A month ago, Rudd declared the “boom is over.” China’s growth rate is slowing, which translates into fewer resources imported from Australia. Unemployment in Australia, a mere 5.7 percent, is projected by government economists to rise to 6.2 percent in coming months.
“This election will be about who the Australian people trust to best lead them through difficult new economic challenges,” Rudd said. But it’s not. Neither Rudd nor Abbott has outlined a comprehensive plan for a “new” economy, and the press doesn’t seem terribly interested in the subject. This is good. Australians only have to look to the United States to see the pathetic result of government schemes for creating an economy “for the 21st century.” Markets do a better job at this, without extensive government interference.
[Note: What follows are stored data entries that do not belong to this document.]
(* ===== verification/Inserts.v ===== *)
(** * Inserts: an INSERT outside a transaction, from the statement to the files

    What an auto-commit INSERT does to the table, the log and the commit set,
    and what a later query sees. *)
From S2P Require Import Prelude Disk Storage Store Pager Mvcc TxPager BufferPool Node BTree Cursor Transaction.
From S2P Require Import Wal GoLib Catalog Rows Ast Eval Stats Planner Db Frame Sample Operators Plans Volcano Select Queries.
From S2P Require Import Dml Exec Durability Writes Tables.
From stdpp Require Import options.
Local Open Scope Z_scope.

Section insert.
Context `{Unicode} `{MapOrder}.

(** ** INSERT *)

Lemma check_types_ok cols vals : Forall2 typed cols vals → check_types cols vals = Ok tt.
Proof.
  induction 1 as [|c v cols vals Ht _ IH]; [done|]. cbn [check_types]. rewrite decide_False; [exact IH|].
  intros Hne. apply Hne. by destruct Ht as [(-> & n & -> & _)|(-> & s & ->)].
Qed.

Lemma literal_key tbl vals i key : Forall2 typed (Columns tbl) vals → vals !! i = Some (VInt key) → is_u64 key.
Proof.
  intros Hty Hkey. destruct (Forall2_lookup_r _ _ _ _ _ Hty Hkey) as (c & _ & [(_ & n' & En & Hn')|(_ & t & Et)]).
  - apply (inj VInt) in En. by subst n'.
  - by apply (f_equal VType) in Et.
Qed.

(** What an INSERT does, step by step. *)
Lemma insert_run gid tfuel db name tbl fid kvs rs n i vals key :
  dml_ready gid db name tbl fid kvs rs n → 0 < n → Forall2 typed (Columns tbl) vals → (32 ≤ tfuel)%nat →
  PrimaryKeyIndex tbl = Some i → vals !! i = Some (VInt key) → is_u64 key →
  let xid := nextXID (wal db) in
  ∃ slot db' rs', execInsert gid tfuel name vals db = (Ok one_row, db') ∧ encodeRow tbl vals xid = Ok slot ∧
    dml_ready gid db' name tbl fid (kv_insert key slot kvs) (rs ++ rs') (n - 1) ∧ committed_as xid fid rs' db db' ∧
    committed_by xid name fid kvs (kv_insert key slot kvs) (n - 1) db db'.
Proof.
  intros Hr Hn Hty Hfuel Hpk Hkey Hu xid. pose proof (ready_xid _ _ _ _ _ _ _ _ Hr Hn) as Hx.
  destruct (auto_begin _ _ _ _ _ _ _ _ Hr Hn) as (w1 & db3 & v0 & root & Ea & Eg & En & Eo & Hst3 & Ht3 & Hv0 & Ht0).
  destruct (encodeRow_ok tbl vals xid (dr_valid _ _ _ _ _ _ _ _ Hr) Hty Hx) as (slot & Es & Hlen & _).
  destruct (tx_tree_Insert db3 _ fid v0 root kvs _ key slot tfuel Ht3 ltac:(by split) ltac:(lia) Hfuel) as (root' & db4 & Ei & Hst4 & Ht4).
  replace (33 * n - 33) with (33 * (n - 1)) in Ht4 by lia.
  destruct (auto_commit _ _ _ _ _ _ _ _ Hr Hn w1 _ db4 v0 root root' _ (n - 1) Ea eq_refl Hv0 Ht0 (tx_step_trans _ _ _ _ _ Hst3 Hst4) Ht4 ltac:(lia) ltac:(lia))
    as (db5 & rs' & Ec & Em & Hr' & Hca & Hby).
  exists slot. eexists _, rs'. split; [|by split_and!]. unfold execInsert, get_state. unfold mbind at 1, M_bind at 1.
  rewrite (dr_table _ _ _ _ _ _ _ _ Hr). rewrite decide_False by (rewrite <-(Forall2_length _ _ _ Hty); tauto).
  rewrite (M_bind_Ok _ _ db tt db) by (unfold lift; by rewrite check_types_ok). rewrite Hpk.
  rewrite (M_bind_Ok _ _ db (VInt key) db) by (unfold lift, go_index; by rewrite Hkey). cbn [IntVal VInt].
  rewrite (dr_idle _ _ _ _ _ _ _ _ Hr). unfold autoCommitInsert. rewrite (M_bind_Ok _ _ _ _ _ Ea).
  rewrite (M_bind_Ok _ _ _ slot (set_wal w1 db)) by (unfold lift; fold xid; by rewrite Es). rewrite (M_bind_Ok _ _ _ _ _ (on_error_Ok _ _ _ _ _ Eg)).
  rewrite (M_bind_Ok _ _ _ _ _ En). rewrite (M_bind_Ok _ _ _ _ _ (on_error_Ok _ _ _ _ _ (wrap_Ok _ _ _ _ _ _ Eo))).
  rewrite (M_bind_Ok _ _ _ _ _ (on_error_Ok _ _ _ _ _ (wrap_Ok _ _ _ _ _ _ Ei))). rewrite (dr_no_index _ _ _ _ _ _ _ _ Hr). cbn [insert_indexes].
  rewrite (M_bind_Ok _ _ db4 {[ToLower name := length (txheap db)]} db4) by reflexivity.
  rewrite (M_bind_Ok _ _ _ _ _ (on_error_Ok _ _ _ _ _ Ec)). by rewrite (M_bind_Ok _ _ _ _ _ Em).
Qed.

(** A row put under its key: in the place of the row that has the key, or in
    key order. *)
Fixpoint put_row (k : Z) (r : row) (l : list (Z * row)) : list (Z * row) :=
  match l with
  | [] => [(k, r)]
  | p :: l =>
      if decide (k < p.1) then (k, r) :: p :: l
      else if decide (k = p.1) then (k, r) :: l
      else p :: put_row k r l
  end.

Lemma put_row_before k r l : Forall (λ p, k < p.1) l → put_row k r l = (k, r) :: l.
Proof. intros Hl. destruct Hl as [|p l Hp _]; cbn [put_row]; [done|]. by rewrite decide_True by lia. Qed.

Lemma visible_rows_insert snap snap' tbl k slot r kvs : sorted_kvs kvs → seen_row snap' tbl slot = Some r →
  (∀ e, e ∈ kvs → seen_row snap' tbl (Node.Value e) = seen_row snap tbl (Node.Value e)) →
  visible_rows snap' tbl (kv_insert k slot kvs) = put_row k r (visible_rows snap tbl kvs).
Proof.
  intros Hs Hr. unfold visible_rows. induction kvs as [|e kvs IH]; intros Hkept.
  { cbn. by rewrite Hr. }
  assert (∀ l : list Node.Entry, (∀ e, e ∈ l → e ∈ kvs ∨ seen_row snap' tbl (Node.Value e) = seen_row snap tbl (Node.Value e)) →
    omap (λ e, (Node.Key e,.) <$> seen_row snap' tbl (Node.Value e)) l = omap (λ e, (Node.Key e,.) <$> seen_row snap tbl (Node.Value e)) l) as Hsame.
  { intros l. induction l as [|x l IHl]; intros Hl; [done|]. cbn [omap list_omap].
    rewrite IHl by (intros y Hy; apply Hl; by right). destruct (Hl x ltac:(by left)) as [Hx|Hx]; [rewrite (Hkept x) by (by right)|rewrite Hx]; done. }
  cbn [kv_insert fmap list_fmap] in *. apply StronglySorted_cons in Hs as [He Hs].
  assert (Forall (λ p : Z * row, Node.Key e < p.1) (omap (λ e, (Node.Key e,.) <$> seen_row snap tbl (Node.Value e)) kvs)) as Hafter.
  { apply Forall_forall. intros p (e' & Hin & (r' & _ & ->)%fmap_Some)%list_elem_of_omap. cbn. rewrite Forall_fmap, Forall_forall in He. by apply He. }
  case_decide as Hlt; [|case_decide as Heq].
  - cbn [omap list_omap Node.Key Node.Value]. rewrite Hr. cbn [fmap option_fmap option_map]. rewrite put_row_before.
    + f_equal. apply (Hsame (e :: kvs)). intros x Hx. right. by apply Hkept.
    + destruct (seen_row snap tbl (Node.Value e)); cbn [fmap option_fmap option_map]; [constructor; [done|]|];
        (eapply Forall_impl; [exact Hafter|]; cbn; lia).
  - cbn [omap list_omap Node.Key Node.Value]. rewrite Hr. cbn [fmap option_fmap option_map]. rewrite Hsame by (by left).
    subst k. destruct (seen_row snap tbl (Node.Value e)); cbn [fmap option_fmap option_map].
    + cbn [put_row fst]. rewrite decide_False by lia. by rewrite decide_True.
    + by rewrite put_row_before.
  - cbn [omap list_omap]. rewrite (Hkept e) by (by left). rewrite IH by (done || (intros x Hx; apply Hkept; by right)).
    destruct (seen_row snap tbl (Node.Value e)); cbn [fmap option_fmap option_map]; [|done].
    cbn [put_row fst]. by rewrite !decide_False by lia.
Qed.

Lemma insert_holds gid tfuel db name tbl fid kvs rs n i vals key :
  table_holds gid db name tbl fid kvs rs n → 0 < n → Forall2 typed (Columns tbl) vals → (32 ≤ tfuel)%nat →
  PrimaryKeyIndex tbl = Some i → vals !! i = Some (VInt key) →
  ∃ slot db' rs', execInsert gid tfuel name vals db = (Ok one_row, db') ∧
    table_holds gid db' name tbl fid (kv_insert key slot kvs) (rs ++ rs') (n - 1) ∧
    visible_rows (snap_now db') tbl (kv_insert key slot kvs) = put_row key (stored <$> vals) (visible_rows (snap_now db) tbl kvs) ∧
    committed_as (nextXID (wal db)) fid rs' db db' ∧ committed_by (nextXID (wal db)) name fid kvs (kv_insert key slot kvs) (n - 1) db db'.
Proof.
  intros Ht Hn Hty Hfuel Hpk Hkey. pose proof (th_ready _ _ _ _ _ _ _ _ Ht) as Hr. pose proof (ready_xid _ _ _ _ _ _ _ _ Hr Hn) as Hx.
  pose proof (dr_valid _ _ _ _ _ _ _ _ Hr) as Hvalid.
  pose proof (literal_key tbl vals i key Hty Hkey) as Hu.
  destruct (insert_run gid tfuel db name tbl fid kvs rs n i vals key Hr Hn Hty Hfuel Hpk Hkey Hu) as (slot & db' & rs' & E & Es & Hr' & Hca & Hby).
  destruct (entry_ok_slot _ _ tbl key vals slot i (new_visible (nextXID (wal db)) (txMgr db)) Hvalid Hty Hx Es Hpk Hkey) as [Hok Hseen].
  destruct (encodeRow_ok tbl vals _ Hvalid Hty Hx) as (buf & Eb & _ & Hmin & Hmax & _). rewrite Es in Eb. injection Eb as <-.
  assert (snap_now db' = TakeSnapshot XIDNone (MarkCommitted (nextXID (wal db)) (txMgr db))) as Hsnap by (unfold snap_now; by rewrite (ca_committed _ _ _ _ _ Hca)).
  exists slot, db', rs'. split; [done|]. split; [|split; [|by split]].
  - eapply table_holds_next; [exact Ht|exact Hn|exact Hr'|exact Hca|]. apply Forall_forall.
    intros e [->|?]%elem_of_kv_insert; [right|by left]. cbn [Node.Value]. unfold stamped. cbn [Node.Value]. rewrite Hsnap, Hmin, Hmax. unfold XIDNone.
    pose proof (dr_xid _ _ _ _ _ _ _ _ Hr). split_and!; [done|lia..].
  - apply visible_rows_insert; [by eapply ready_tree|by rewrite Hsnap|]. intros e He. by eapply seen_kept.
Qed.

(** C7. An INSERT outside a transaction, into a table without secondary indexes,
    succeeds and does what SQL says.  The transaction it allocates is committed,
    in the log and for later snapshots; the statements that follow see the rows
    that were there and the new row (its texts cut to their column) under its
    primary key, in the place of a row with the same key, which is overwritten
    without an error; the table is ready for them, for queries too, and the
    other files hold what they held. *)
Theorem insert_visible gid tfuel db name tbl fid kvs rs n i vals key :
  table_holds gid db name tbl fid kvs rs n → 0 < n → Forall2 typed (Columns tbl) vals → (32 ≤ tfuel)%nat →
  PrimaryKeyIndex tbl = Some i → vals !! i = Some (VInt key) →
  ∃ slot db' rs', execInsert gid tfuel name vals db = (Ok one_row, db') ∧
    table_holds gid db' name tbl fid (kv_insert key slot kvs) (rs ++ rs') (n - 1) ∧
    visible_rows (snap_now db') tbl (kv_insert key slot kvs) = put_row key (stored <$> vals) (visible_rows (snap_now db) tbl kvs) ∧
    (∀ idxs, query_ready gid (snap_now db') (mkContents (λ _, kv_insert key slot kvs) idxs) db' tbl) ∧
    committed_as (nextXID (wal db)) fid rs' db db'.
Proof.
  intros Ht Hn Hty Hfuel Hpk Hkey. destruct (insert_holds gid tfuel db name tbl fid kvs rs n i vals key Ht Hn Hty Hfuel Hpk Hkey)
    as (slot & db' & rs' & E & Ht' & Hv & Hca & _).
  exists slot, db', rs'. split_and!; [done|done|done| |done]. intros idxs. by eapply table_holds_query.
Qed.
End insert.

(** ** A concrete instance *)

#[local] Existing Instance no_tables.
#[local] Program Instance insert_order : MapOrder := {| map_order _ _ l := l |}.
Next Obligation. done. Qed.

Definition bob : row := [VInt 8; VText "Bob"; VInt 41].

Lemma bob_typed : Forall2 typed (Columns people) bob.
Proof.
  constructor; [|constructor; [|constructor; [|constructor]]].
  - left. split; [done|]. by exists 8.
  - right. split; [done|]. by exists "Bob"%string.
  - left. split; [done|]. by exists 41.
Qed.

Lemma insert_visible_witness :
  ∃ db slot db', execInsert 1 32 "people" bob db = (Ok one_row, db') ∧
    query_ready 1 (snap_now db') (mkContents (λ _, kv_insert 8 slot [ada_entry]) (λ _, [])) db' people ∧
    visible_rows (snap_now db') people (kv_insert 8 slot [ada_entry]) = [(7, ada); (8, bob)].
Proof.
  destruct ada_tree_room as (bt & h & Hh & Ht & Hroom). exists (ada_log_db bt).
  destruct (insert_visible 1 32 (ada_log_db bt) "people" people (bp_fid (pg bt)) [ada_entry] ada_log 100 0 bob 8)
    as (slot & db' & rs' & E & _ & Hv & Hq & _).
  - exact (ada_table_holds bt h Hh Ht Hroom).
  - lia.
  - exact bob_typed.
  - lia.
  - reflexivity.
  - reflexivity.
  - exists slot, db'. split; [exact E|]. split; [apply Hq|]. rewrite Hv.
    change (snap_now (ada_log_db bt)) with (TakeSnapshot XIDNone after5). unfold visible_rows. cbn [omap list_omap ada_entry Node.Value Node.Key].
    change (seen_row (TakeSnapshot XIDNone after5) people ada_slot) with (seen_row ada_snap people ada_slot). rewrite ada_seen. reflexivity.
Defined.
(* ===== verification/Changes.v ===== *)
(** * Changes: DELETE and UPDATE outside a transaction

    Both statements scan the table for the rows their WHERE clause selects, then
    write a new slot for each of them, and commit.  The proofs share the scan,
    the loop and the commit; the statements differ in the slot they write. *)
From S2P Require Import Prelude Disk Storage Store Pager Mvcc TxPager BufferPool Node BTree Cursor Transaction.
From S2P Require Import Wal GoLib Catalog Rows Ast Eval Stats Planner Db Frame Sample Operators Plans Volcano Queries.
From S2P Require Import Select Dml Exec Durability Writes Tables.
From stdpp Require Import options.
Local Open Scope Z_scope.

(** ** The scan *)

Section scan.
Context `{Unicode} (snap : Snapshot) (tbl : Table) (w : option WhereClause).

(** The row of a slot that the snapshot sees and the clause selects. *)
Definition hit (e : Node.Entry) : option row :=
  r ← seen_row snap tbl (Node.Value e); if where_holds r tbl w then Some r else None.

Definition hits (kvs : list Node.Entry) : list scannedRow :=
  omap (λ e, mkScanned (Node.Key e) <$> hit e) kvs.

Lemma hits_visible kvs :
  hits kvs = (λ p, mkScanned p.1 p.2) <$> filter (λ p, where_holds p.2 tbl w = true) (visible_rows snap tbl kvs).
Proof.
  unfold hits, visible_rows. induction kvs as [|e kvs IH]; [done|]. cbn [omap list_omap]. unfold hit at 1.
  destruct (seen_row snap tbl (Node.Value e)) as [r|]; cbn [mbind option_bind fmap option_fmap option_map]; [|exact IH].
  rewrite filter_cons. cbn [snd]. destruct (where_holds r tbl w); cbn [fmap option_fmap option_map].
  - rewrite decide_True by done. rewrite fmap_cons. by f_equal.
  - rewrite decide_False by done. exact IH.
Qed.

Lemma typed_fits r : Forall2 typed (Columns tbl) r → row_fits (Some tbl) r.
Proof. intros Ht t [= <-]. by rewrite (Forall2_length _ _ _ Ht). Qed.

Lemma scan_loop_ok h v c es db n : handle_view db h v → cursor_yields v c es →
  Forall (λ e, slot_ok snap tbl (Node.Value e) ∧ ∀ r, seen_row snap tbl (Node.Value e) = Some r → row_fits (Some tbl) r) es →
  (length es < n)%nat →
  ∃ db', scan_loop n h tbl snap w c db = (Ok (hits es), db') ∧ read_step db db'.
Proof.
  intros Hv Hc Hok Hn. revert c es db Hv Hc Hok Hn. induction n as [|n IH]; intros c es db Hv Hc Hok Hn; [lia|]. cbn [scan_loop].
  destruct (Next_yields db h v c es Hv Hc) as (c' & db1 & E & Hs1 & Hc'). rewrite (M_bind_Ok _ _ _ _ _ (wrap_Ok _ _ _ _ _ _ E)).
  destruct es as [|e es]; [by exists db1|]. cbn [head]. apply Forall_cons in Hok as [[He Hfit] Hok]. cbn [length] in Hn.
  destruct (IH c' es db1 (read_step_view _ _ _ _ Hs1 Hv) (Hc' ltac:(done)) Hok ltac:(lia)) as (db2 & E2 & Hs2).
  rewrite (slot_ok_seen _ _ _ He). unfold hits. cbn [omap list_omap]. unfold hit at 1.
  rewrite (M_bind_Ok _ _ db1 (seen_row snap tbl (Node.Value e)) db1) by done.
  destruct (seen_row snap tbl (Node.Value e)) as [r|] eqn:Er; cbn [mbind option_bind fmap option_fmap option_map].
  - rewrite (M_bind_Ok _ _ db1 (where_holds r tbl w) db1) by (unfold lift; by rewrite matchesWhere_ok by (by apply Hfit)).
    rewrite (M_bind_Ok _ _ _ _ _ E2). exists db2. destruct (where_holds r tbl w); (split; [reflexivity|by etrans]).
  - exists db2. split; [exact E2|by etrans].
Qed.

Lemma scanVisible_ok fuel tfuel db ptr fid v0 root kvs n :
  tx_tree db ptr fid v0 root kvs n → Forall (entry_ok snap tbl) kvs → (length kvs < fuel)%nat → (32 ≤ tfuel)%nat →
  ∃ db', scanVisible fuel tfuel (mkTree (HTx ptr) (1, root)) tbl snap w db = (Ok (hits kvs), db') ∧ read_step db db'.
Proof.
  intros (b & v & _ & _ & Hv & Ht & _) Hok Hfuel Htf. unfold scanVisible.
  destruct (NewCursor_yields db (mkTree (HTx ptr) (1, root)) v kvs tfuel 0 MaxUint64 (tx_view_handle _ _ _ _ Hv) Ht ltac:(lia) Htf) as (c & t & db1 & E & Hs1 & Hc).
  rewrite (M_bind_Ok _ _ _ _ _ (wrap_Ok _ _ _ _ _ _ E)). rewrite kv_range_all in Hc by (by eapply holds_tree_keys).
  destruct (scan_loop_ok (HTx ptr) v c kvs db1 fuel (read_step_view _ _ _ _ Hs1 (tx_view_handle _ _ _ _ Hv)) Hc) as (db2 & E2 & Hs2); [|done|].
  - eapply Forall_impl; [exact Hok|]. intros e [Hs Hty _]. split; [done|]. intros r Hr. by apply typed_fits, Hty.
  - exists db2. split; [exact E2|by etrans].
Qed.

(** ** New slots for the selected rows *)

Context (g : Node.Entry → row → list byte).

Definition changed (e : Node.Entry) : Node.Entry :=
  match hit e with Some r => mkEntry (Node.Key e) (g e r) | None => e end.

Lemma changed_key e : Node.Key (changed e) = Node.Key e.
Proof. unfold changed. by destruct (hit e). Qed.

Lemma changed_keys (es : list Node.Entry) : Node.Key <$> (changed <$> es) = Node.Key <$> es.
Proof. induction es as [|e es IH]; [done|]. cbn. rewrite changed_key. f_equal. exact IH. Qed.

Lemma kv_insert_middle pre e post val : sorted_kvs (pre ++ e :: post) →
  kv_insert (Node.Key e) val (pre ++ e :: post) = pre ++ mkEntry (Node.Key e) val :: post.
Proof.
  intros Hs. rewrite <-(kv_insert_found (Node.Key e) val (pre ++ e :: post) (length pre) e); [|done|by apply list_lookup_middle|done].
  by rewrite insert_app_r_alt, Nat.sub_diag by lia.
Qed.
(** Outside of transactions the table is open to begin with. *)
#[export] Instance auto_commit_state `{Unicode} `{MapOrder} gid name tbl fid :
  TableState gid name tbl (λ db kvs rs n, table_holds gid db name tbl fid kvs rs n) snap_now.
Proof.
  split.
  - intros db kvs rs n Ht. split; [|split]; [apply (dr_table _ _ _ _ _ _ _ _ (th_ready _ _ _ _ _ _ _ _ Ht))|
      apply (dr_no_index _ _ _ _ _ _ _ _ (th_ready _ _ _ _ _ _ _ _ Ht))|by eapply th_pk].
  - intros db kvs rs n k [[] Hn Hpk He Hx Hc] Hk. split; [|done..]. split; try done; lia.
  - intros db db' kvs rs n Hs [[T1 T2 T3 T4 T5 T6 (v & root & Hv & Ht) T8 T9 T10 T11] Hn Hpk He Hx Hc].
    pose proof (read_step_view db db' (HBuf fid) v Hs Hv) as Hv'. destruct Hs as (p & [Hf _] & ->).
    split; [|done]. split; [|done..]. split; try done; [by exists v, root|]. unfold file_room in *. cbn. by rewrite Hf.
  - intros db kvs rs n Ht. unfold statement_snap, get_state. unfold mbind, M_bind.
    by rewrite (dr_idle _ _ _ _ _ _ _ _ (th_ready _ _ _ _ _ _ _ _ Ht)).
  - intros db kvs rs n Ht. pose proof (table_holds_query _ _ _ _ _ _ _ _ (λ _, []) Ht) as Hq. exists db. by split_and!.
  - intros tfuel db kvs rs n i vals key Ht Hn Hty Htf Hpk Hkey.
    destruct (insert_holds gid tfuel db name tbl fid kvs rs n i vals key Ht Hn Hty Htf Hpk Hkey) as (slot & db' & rs' & E & Ht' & Hv & _). eauto 10.
  - intros fuel tfuel db kvs rs n w m Ht Hm Hfuel Htf.
    destruct (delete_holds gid fuel tfuel db name tbl fid kvs rs n w Ht Hm Hfuel Htf) as (db' & rs' & E & Ht' & Hv & _).
    eexists _, db', rs'. split; [exact E|]. split; [exact Ht'|]. split; [apply length_fmap|done].
  - intros fuel tfuel db kvs rs n w assignments plans m Ht Hm Hps Hfuel Htf Hb.
    destruct (update_holds gid fuel tfuel db name tbl fid kvs rs n w assignments plans Ht Hm Hps Hfuel Htf Hb) as (db' & rs' & E & Ht' & Hv & _).
    eexists _, db', rs'. split; [exact E|]. split; [exact Ht'|]. split; [apply length_fmap|done].
Qed.

(** ** Each statement *)

Section statements.
Context `{Unicode} `{Math} `{MapOrder} (growcap : nat → nat) (gid : Z) (fuel tfuel depth : nat).

(** The statements one after the other; an error does not stop them. *)
Fixpoint exec_statements (sts : list Statement) (db : DB) : list (res Result) * DB :=
  match sts with
  | [] => ([], db)
  | st :: sts =>
      let '(r, db) := exec_statement growcap gid fuel tfuel (S depth) st db in
      let '(rs, db) := exec_statements sts db in (r :: rs, db)
  end.

Lemma flatten_dml w db : flat_where w → flattenDMLSubqueries gid fuel tfuel (S depth) w db = (Ok w, db).
Proof.
  intros Hw. destruct w as [w|]; [|done]. unfold flattenDMLSubqueries, statement_snap, get_state.
  unfold mbind, M_bind. by apply flatten_flat.
Qed.
(** and what it sees at its end is what is committed then. *)
Lemma snapshot_commit xid m val : row_xmin val ≠ XIDNone → 
  visible_row (TakeSnapshot XIDNone (MarkCommitted xid m)) tbl val = visible_row (TakeSnapshot xid m) tbl val.
Proof.
  intros H1. apply visible_row_ext. apply eq_true_iff_eq. rewrite !IsVisible_iff, !TakeSnapshot_committed. unfold MarkCommitted. cbn.
  rewrite !not_elem_of_union, !elem_of_union, !not_elem_of_singleton, !elem_of_singleton. destruct (decide (row_xmax val = XIDNone)); tauto.
Qed.
End snapshots.

(** ** A table inside a transaction *)

Section transaction.
Context `{Unicode} `{MapOrder} (gid : Z) (name : string) (tbl : Table) (fid xid : Z) (v0 : pmap) (kvs0 : list Node.Entry) (db0 : DB).

(** The snapshot was taken at BEGIN; commits of this goroutine are its last act. *)
Definition tx_snap_now (db : DB) : Snapshot := TakeSnapshot xid (txMgr db).

(** The transaction of the goroutine, with and without a [TxPager] on the table. *)
Definition tx_fresh (db : DB) : Prop := goroutineTx gid db = Some (mkActiveTx xid (tx_snap_now db) ∅).
Definition tx_begun (db : DB) (ptr : nat) : Prop := goroutineTx gid db = Some (mkActiveTx xid (tx_snap_now db) {[ToLower name := ptr]}).

Definition tx_pages (db : DB) (kvs : list Node.Entry) (n : Z) : Prop :=
  (tx_fresh db ∧ kvs = kvs0 ∧ handle_view db (HBuf fid) v0 ∧ 33 * n ≤ file_room db fid) ∨
  (∃ ptr root, tx_begun db ptr ∧ tx_tree db ptr fid v0 root kvs (33 * n)).

(** What calls leave that only change pages of the table's file, ... *)
Record same_rest (db db' : DB) : Prop := {
  sr_cat : cat db' = cat db;
  sr_openTbls : openTbls db' = openTbls db;
  sr_openIdxs : openIdxs db' = openIdxs db;
  sr_dir : dir db' = dir db;
  sr_stats : stats_file db' = stats_file db;
  sr_others : others fid (pool db) (pool db')
}.

#[local] Instance same_rest_preorder : PreOrder same_rest.
Proof. split; [by intros db|]. intros db1 db2 db3 [] []. split; [congruence..|by etrans]. Qed.

(** ... and what they leave before the end of the transaction. *)
Record same_base (db db' : DB) : Prop := {
  sb_rest : same_rest db db';
  sb_wal : wal db' = wal db;
  sb_txMgr : txMgr db' = txMgr db
}.

#[local] Instance same_base_preorder : PreOrder same_base.
Proof. split; [by intros db|]. intros db1 db2 db3 [] []. split; [by etrans|congruence..]. Qed.

(** What does not depend on the pages; [db0] is the database after BEGIN. *)
Record tx_state (db : DB) (rs : list Rec) (n : Z) : Prop := {
  xs_table : GetTable name (cat db) = Some tbl;
  xs_name : ToLower (TName tbl) = ToLower name;
  xs_no_index : Indexes tbl = [];
  xs_valid : validateSchema tbl = Ok tt;
  xs_names : NoDup ((λ c, ToLower (CName c)) <$> Columns tbl);
  xs_pk : is_Some (PrimaryKeyIndex tbl);
  xs_open : openTbls db !! ToLower name = Some fid;
  xs_log : log_holds (wal db) rs ∧ file_ok (f (wal db));
  xs_lsn : 0 ≤ nextLSN (wal db) ∧ nextLSN (wal db) + n * 2 ^ 33 < 2 ^ 64;
  xs_xid : 0 < xid < nextXID (wal db) ∧ nextXID (wal db) + n < 2 ^ 32;
  xs_committed x : x ∈ committed (txMgr db) → x < nextXID (wal db) ∧ x ≠ xid;
  xs_base : ∃ root, holds_tree v0 1 root kvs0;
  xs_before : Forall (λ e, entry_ok (snap_now db) tbl e ∧ stamped (nextXID (wal db)) e) kvs0;
  xs_since : same_base db0 db
}.

(** The goroutine's table: its entries as the transaction sees them, and room
    for [n] more changes of a row. *)
Record tx_holds (db : DB) (kvs : list Node.Entry) (rs : list Rec) (n : Z) : Prop := {
  xh_state : tx_state db rs n;
  xh_pages : tx_pages db kvs n;
  xh_entries : Forall (λ e, entry_ok (tx_snap_now db) tbl e ∧ stamped (nextXID (wal db)) e) kvs
}.

Lemma tx_step_same ptr db db' : Writes.tx_step ptr fid db db' → same_base db db' ∧ txns db' = txns db.
Proof. by intros (b & p & _ & Ho & ->). Qed.

Lemma tx_step_begun ptr ptr' db db' : Writes.tx_step ptr fid db db' → tx_begun db ptr' → tx_begun db' ptr'.
Proof. by intros (b & p & _ & _ & ->). Qed.

Lemma read_step_same db db' : read_step db db' → same_base db db' ∧ txns db' = txns db.
Proof. intros (p & Hp & ->). apply (same_others fid) in Hp. split; [|done]. by split; [split|..]. Qed.

Lemma tx_state_next db db' rs n k : same_base db db' → k ≤ n → tx_state db rs n → tx_state db' rs k.
Proof.
  intros Hb Hk []. pose proof Hb as [[E1 E4 _ _ _ _] E2 E3].
  split; unfold snap_now in *; rewrite ?E1, ?E2, ?E3, ?E4; try done; [lia|lia|by etrans].
Qed.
Australians like America. That’s why 60,000 of them live in Los Angeles. They were encouraged by President Obama’s announcement in 2012 of “America’s Pacific century.” The idea was to pay more attention to the Far East. It hasn’t happened. Australians feel the United States is too easily distracted. They cite, as one example, Secretary of State John Kerry’s quixotic effort to revive Israeli-Palestinian talks. Australians may have an inordinate fear of invasion, including by uninvited “boat people,” but with 23 million people, they are badly outnumbered in Asia. They need constant reassurance that America cares about them as friend and protector. No matter who wins the election, whether Rudd or Abbott is prime minister, I think that’s the least we could do.
Fred Barnes is an executive editor at The Weekly Standard.